Sul Domani gli atleti e l’abolizione del dolore fisico: oggi il vero top player dello sport è l’antidolorifico

I professionisti li usano ormai come fossero Smarties, con gravi danni alla salute. Altro che retorica dello sforzo supereroico e dell’abnegazione verso l’impegno agonistico

nadal

Parigi (Francia) 05/06/2022 - finale Roland Garros / Nadal-Ruud / foto Imago/Image Sport nella foto: Rafael Nadal ONLY ITALY

Sul Domani un lungo articolo dedicato all’uso, anzi, all’abuso, di antidolorifici nello sport. Il titolo è eloquente: l’antidolorifico è diventato il vero top player dello sport.

Ormai gli atleti professionisti consumano il loro fisico fino all’osso.

“per prolungare la vita sportiva utile, hanno ormai adottato per decreto farmacologico l’abolizione del dolore fisico”.

Attraverso, appunto, l’uso di antidolorifici. L’allarme è stato lanciato da Wilhelm Bloch, docente presso la Scuola dello sport di Colonia, specializzato in traumatologia sportiva. Secondo lui ormai non si assumono antidolorifici solo per consentire all’atleta di superare il dolore ed affrontare le gare, ma anche a scopo preventivo, per scongiurare l’insorgere di dolori.

“per usare la metafora di Bloch, oggi gli atleti assumono antidolorifici come se fossero Smarties. Con gravi rischi per la salute”.

Nadal, Ibrahimovic, Tiago Alcantara. Gli esempi sono tanti. Sono tutti casi emblematici della cultura sportiva di oggi,

“che elegge la strategia della rimozione, in luogo della cura, come soluzione al problema del dolore fisico inabilitante”.

Un uso della farmacologia che non ha nulla a che vedere con la tutela e il ripristino delle condizioni di salute, ma che anzi, ha effetti nocivi sul fisico, perché non porta ad una cura ma solo ad un ulteriore carico di lavoro. Tutto ciò non rientra nel doping, ma è comunque una forzatura.

“Il messaggio sociale che ne deriva è devastante. E ancor più devastante è la narrazione fatta dai media o dagli stessi protagonisti, improntata su una retorica dello sforzo supereroico e sul mito dell’abnegazione verso l’impegno agonistico, quando invece dovrebbero essere sottolineati l’altissimo grado di rischio fisico che deriva da una così azzardata manutenzione del corpo e la necessità di disincentivare qualsiasi tentazione di emulare tali pratiche”.

Ormai è come se si fosse arrivati ad un rapporto alienato tra l’atleta ed il suo corpo, scrive il quotidiano.
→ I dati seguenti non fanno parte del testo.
Lemma decode_tag_loop_ok t e : tag_enc t e -> forall fuel b p r shift number,
  readable b (p ++ zbytes e ++ r) -> (length e <= fuel)%nat ->
  0 <= shift < 32 -> 0 <= number < 2 ^ shift -> t * 2 ^ shift < 2 ^ 32 ->
  decode_tag_loop fuel b (blen (p ++ zbytes e ++ r)) (blen p) shift number =
    Ok (Some (t * 2 ^ shift + number, blen p + blen e)).
Proof.
  induction 1 as [t Ht|t l e Hl Hpos He IH]; intros fuel b p r shift number Hr Hf Hs Hn Hmax;
    (destruct fuel as [|fuel]; [simpl in Hf; lia|]); cbn [decode_tag_loop];
    pose proof (blen_nonneg p); pose proof (blen_nonneg r).
  - rewrite !blen_app. change (blen (zbytes [t])) with 1. zdecide.
    rewrite (byte_at_head b p t [] r) by (done || (unfold is_byte; lia)). rewrite bind_Ok.
    pose proof (seven_bits_ok t ltac:(unfold is_byte; lia)) as Hb. unfold seven_bits in Hb. bool_props.
    zdecide. cbn [require]. rewrite bind_Ok.
    replace (Z.land t 128) with 0 by (destruct (Z.ltb_spec t 128); lia). cbn [Z.eqb].
    replace (Z.land t 127) with t by (rewrite Z.mod_small in * by lia; congruence).
    rewrite uwrap32_small by (rewrite Z.shiftl_mul_pow2 by lia; lia).
    rewrite Z.lor_comm, lor_shift by lia. done.
  - rewrite !blen_app. replace (blen (zbytes ((l + 128) :: e))) with (1 + blen (zbytes e)) by (symmetry; apply blen_cons).
    pose proof (blen_nonneg (zbytes e)). zdecide.
    rewrite (byte_at_head b p (l + 128) e r) by (done || (unfold is_byte; lia)). rewrite bind_Ok.
    pose proof (seven_bits_ok (l + 128) ltac:(unfold is_byte; lia)) as Hb. unfold seven_bits in Hb. bool_props.
    zdecide. cbn [require]. rewrite bind_Ok.
    replace (Z.land (l + 128) 128) with 128 by (destruct (Z.ltb_spec (l + 128) 128); lia). cbn [Z.eqb].
    replace (Z.land (l + 128) 127) with l.
    2:{ replace ((l + 128) mod 128) with l in * by (apply (Z.mod_unique_pos _ _ 1); lia). congruence. }
    assert (0 < 2 ^ shift) by (apply Z.pow_pos_nonneg; lia).
    rewrite uwrap32_small by (rewrite Z.shiftl_mul_pow2 by lia; nia).
    rewrite Z.lor_comm, lor_shift by lia.
    assert (Hp7 : 2 ^ (shift + 7) = 128 * 2 ^ shift) by (rewrite Z.pow_add_r by lia; lia).
    specialize (IH fuel b (p ++ [byte.of_Z (l + 128)]) r (shift + 7) (l * 2 ^ shift + number)).
    rewrite !blen_app in IH. change (blen [byte.of_Z (l + 128)]) with 1 in IH.
    assert (shift + 7 < 32).
    { apply (Z.pow_lt_mono_r_iff 2); [lia|lia|]. nia. }
    replace (blen p + (1 + blen (zbytes e) + blen r)) with (blen p + 1 + (blen (zbytes e) + blen r)) by lia.
    rewrite IH; [|by rewrite <- app_assoc|simpl in Hf; lia|lia|nia|nia].
    rewrite blen_cons, Hp7. do 3 f_equal; lia.
Qed.

Lemma decode_tag_ok b t r : 0 <= t < 2 ^ 32 ->
  exists e, tag_data t = Ok e /\ 1 <= blen e <= 5 /\
    (readable b (e ++ r) -> blen (e ++ r) <= INT_MAX -> forall dodrain,
     decode_tag_internal b dodrain =
       Ok (Some t, if dodrain then (evbuffer_drain b (blen e)).1 else b, blen e)).
Proof.
  intros Ht. destruct (tag_loop_ok 5 [] t) as (e & Hl & He & Hlen); [lia| |].
  { change (128 ^ Z.of_nat 5) with (2 ^ 35). lia. }
  exists (zbytes e). unfold tag_data. rewrite Hl. split; [done|].
  assert (Hze : blen (zbytes e) = blen e) by (unfold zbytes; apply blen_fmap).
  split; [unfold blen in *; lia|]. intros Hr Hmax dodrain. unfold decode_tag_internal.
  pose proof Hr as [Ho _]. rewrite wrap32_small by (rewrite Ho; pose proof (blen_nonneg (zbytes e ++ r)); unfold INT_MIN in *; lia).
  pose proof (decode_tag_loop_ok t e He (S (Z.to_nat (off b))) b [] r 0 0 Hr) as HL.
  cbn [app] in HL. rewrite <- Ho in HL. change (blen (@nil byte)) with 0 in HL. rewrite HL; [|rewrite Ho, blen_app; pose proof (blen_nonneg r); unfold blen in *; lia|lia|lia|lia].
  rewrite bind_Ok. rewrite Hze. change (2 ^ 0) with 1.
  rewrite Z.mul_1_r, Z.add_0_r, Z.add_0_l. done.
Qed.

(** * The bytes of an item *)

Definition ok_or {A} (d : A) (x : cres A) : A := match x with Ok a => a | UB _ => d end.
Definition int_wire (n : Z) : list byte := ok_or [] (int_data n).
Definition tag_wire (t : Z) : list byte := ok_or [] (tag_data t).

Definition no_buffer : evbuffer := mkEvbuffer None 0 0 0 0 None.

Definition uint32 (n : Z) : Prop := 0 <= n < 2 ^ 32.

Lemma int_wire_ok n : uint32 n -> int_data n = Ok (int_wire n) /\ 1 <= blen (int_wire n) <= 5.
Proof. intros Hn. destruct (decode_int_ok no_buffer n [] Hn) as (e & He & Hl & _). unfold int_wire. by rewrite He. Qed.

Lemma tag_wire_ok t : uint32 t -> tag_data t = Ok (tag_wire t) /\ 1 <= blen (tag_wire t) <= 5.
Proof. intros Ht. destruct (decode_tag_ok no_buffer t [] Ht) as (e & He & Hl & _). unfold tag_wire. by rewrite He. Qed.

Lemma decode_int_wire b n r dodrain : uint32 n -> readable b (int_wire n ++ r) -> blen (int_wire n ++ r) <= INT_MAX ->
  decode_int_internal b dodrain =
    Ok (Some n, if dodrain then (evbuffer_drain b (blen (int_wire n))).1 else b, blen (int_wire n)).
Proof.
  intros Hn. destruct (decode_int_ok b n r Hn) as (e & He & _ & Hd). unfold int_wire. rewrite He.
  intros. by apply Hd.
Qed.

Lemma decode_tag_wire b t r dodrain : uint32 t -> readable b (tag_wire t ++ r) -> blen (tag_wire t ++ r) <= INT_MAX ->
  decode_tag_internal b dodrain =
    Ok (Some t, if dodrain then (evbuffer_drain b (blen (tag_wire t))).1 else b, blen (tag_wire t)).
Proof.
  intros Ht. destruct (decode_tag_ok b t r Ht) as (e & He & _ & Hd). unfold tag_wire. rewrite He.
  intros. by apply Hd.
Qed.

Lemma drained b p r : evrep b (p ++ r) -> evrep (evbuffer_drain b (blen p)).1 r.
Proof.
  intros Hr. pose proof (evbuffer_drain_rep b _ (blen p) Hr (blen_nonneg p)) as H. by rewrite drop_blen_app in H.
Qed.

Lemma reset_buf_rep b q : evrep b q -> evrep (reset_buf b) [].
Proof.
  intros Hr. unfold reset_buf. rewrite (evrep_off _ _ Hr). apply drained. by rewrite app_nil_r.
Qed.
Per l’atleta professionista il corpo è una macchina essenziale, che va tenuta in condizioni di perfetta efficienza per svolgere le gare ad alto livello.

“E allora l’atleta deve fare ogni cosa per rimettere a posto la macchina della prestazione. Perché così gli viene imposto anche da chi lo paga e non tollera tempi morti. Qui si consuma il tratto più tragico dell’alienazione. L’atleta abusa del proprio corpo per renderlo fit, a scapito della salute. Quel corpo se lo vedrà restituire a fine carriera, come una macchina in condizioni da rottamazione e che invece deve andare avanti per il resto della vita post agonistica. Quando non basterà consumare antidolorifici come fossero Smarties per recuperare una vita degna d’essere vissuta”.